Sources told AsiaNews that clashes began yesterday when thousands of Copts, backed by a number of Muslims, blocked two roads leading to Tahrir Square, raising the ire of car drivers.
Groups of radical Muslims came to the place and began a brawl with demonstrators, forcing the army to step in.
According to the sources, when Copts from some of Cairo’s poorest neighbourhoods, victims of Muslim violence in the past, joined the melee the demonstration got further out of hand.
“Tensions remain in the neighbourhood,” the sources said. “You can hear shots and many families kept their children from school.”

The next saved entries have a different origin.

Lemma polled_run s after : isOk (ListJobMetricPoints demoJob after s).1 = true ->
  ListJobMetricPoints demoJob after s = (Ok ((polled s after).1, (polled s after).2), s).
Proof.
  intros Hok. pose proof (ListJobMetricPoints_reads demoJob after s) as E. unfold polled.
  destruct (ListJobMetricPoints demoJob after s) as [[[ps c]|e] s1]; [|done]. simpl in *. by subst.
Qed.

Lemma metrics_polled_once_witness :
  (length (polled reported 0).1, (polled reported 0).2, length (polled reportedAgain 1).1) = (1%nat, 1, 1%nat) /\
  ListJobMetricPoints demoJob 0 reportedAgain =
    (Ok ((polled reported 0).1 ++ (polled reportedAgain (polled reported 0).2).1,
         (polled reportedAgain (polled reported 0).2).2), reportedAgain).
Proof.
  split; [vm_compute; reflexivity|].
  apply (metrics_polled_once reported reportedAgain demoJob 0 (polled reported 0).2).
  - exact reported_reachable.
  - exact (rtc_once _ _ (call_step reported t0 callReportAgain t0_year I)).
  - apply polled_run. vm_compute. reflexivity.
  - apply polled_run. vm_compute. reflexivity.
Defined.

Definition demoGot : Job :=
  match (GetJob demoJob reported).1 with Ok job => job | Err _ => jd_Job (demoDetail initial) end.

Lemma demoGot_run : GetJob demoJob reported = (Ok demoGot, reported).
Proof.
  pose proof (GetJob_reads demoJob reported) as E.
  assert (Hok : isOk (GetJob demoJob reported).1 = true) by (vm_compute; reflexivity). unfold demoGot.
  destruct (GetJob demoJob reported) as [[job|e] s1]; [|discriminate Hok]. simpl in *. by subst.
Qed.

Lemma metrics_payload_complete_witness :
  length (mp_Metrics (metricsPayload demoGot (polled reported 0).1 (polled reported 0).2)) = 1%nat /\
  NoDup (m_Name ∘ sp_Definition <$> mp_Metrics (metricsPayload demoGot (polled reported 0).1 (polled reported 0).2)) /\
  concat (sp_Points <$> mp_Metrics (metricsPayload demoGot (polled reported 0).1 (polled reported 0).2)) ≡ₚ
    pointPayload <$> (polled reported 0).1.
Proof.
  split; [vm_compute; reflexivity|].
  apply (metrics_payload_complete reported demoJob 0 (polled reported 0).2 demoGot (polled reported 0).1
    reported_reachable demoGot_run). apply polled_run. vm_compute. reflexivity.
Defined.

Egypt’s Coptic community has had to endure injustice and violence at the hands of Muslims for centuries, especially in Upper Egypt, scene of 21 of 59 incidents of sectarian violence registered last year.
Recently, the governor of Minya (Upper Egypt) ordered without reason the demolition of a hospital for disabled run by the Coptic Church in the village of Deir Barsha. On 28 February, some 10,000 Copts demonstrated against the governor, preventing him from completing the demolition job.
In the village of Saeed Abdelmassih, the same governor ordered the army to demolish the homes of members of the local Christian community after they refused to pay a voluntary contribution to the governorate.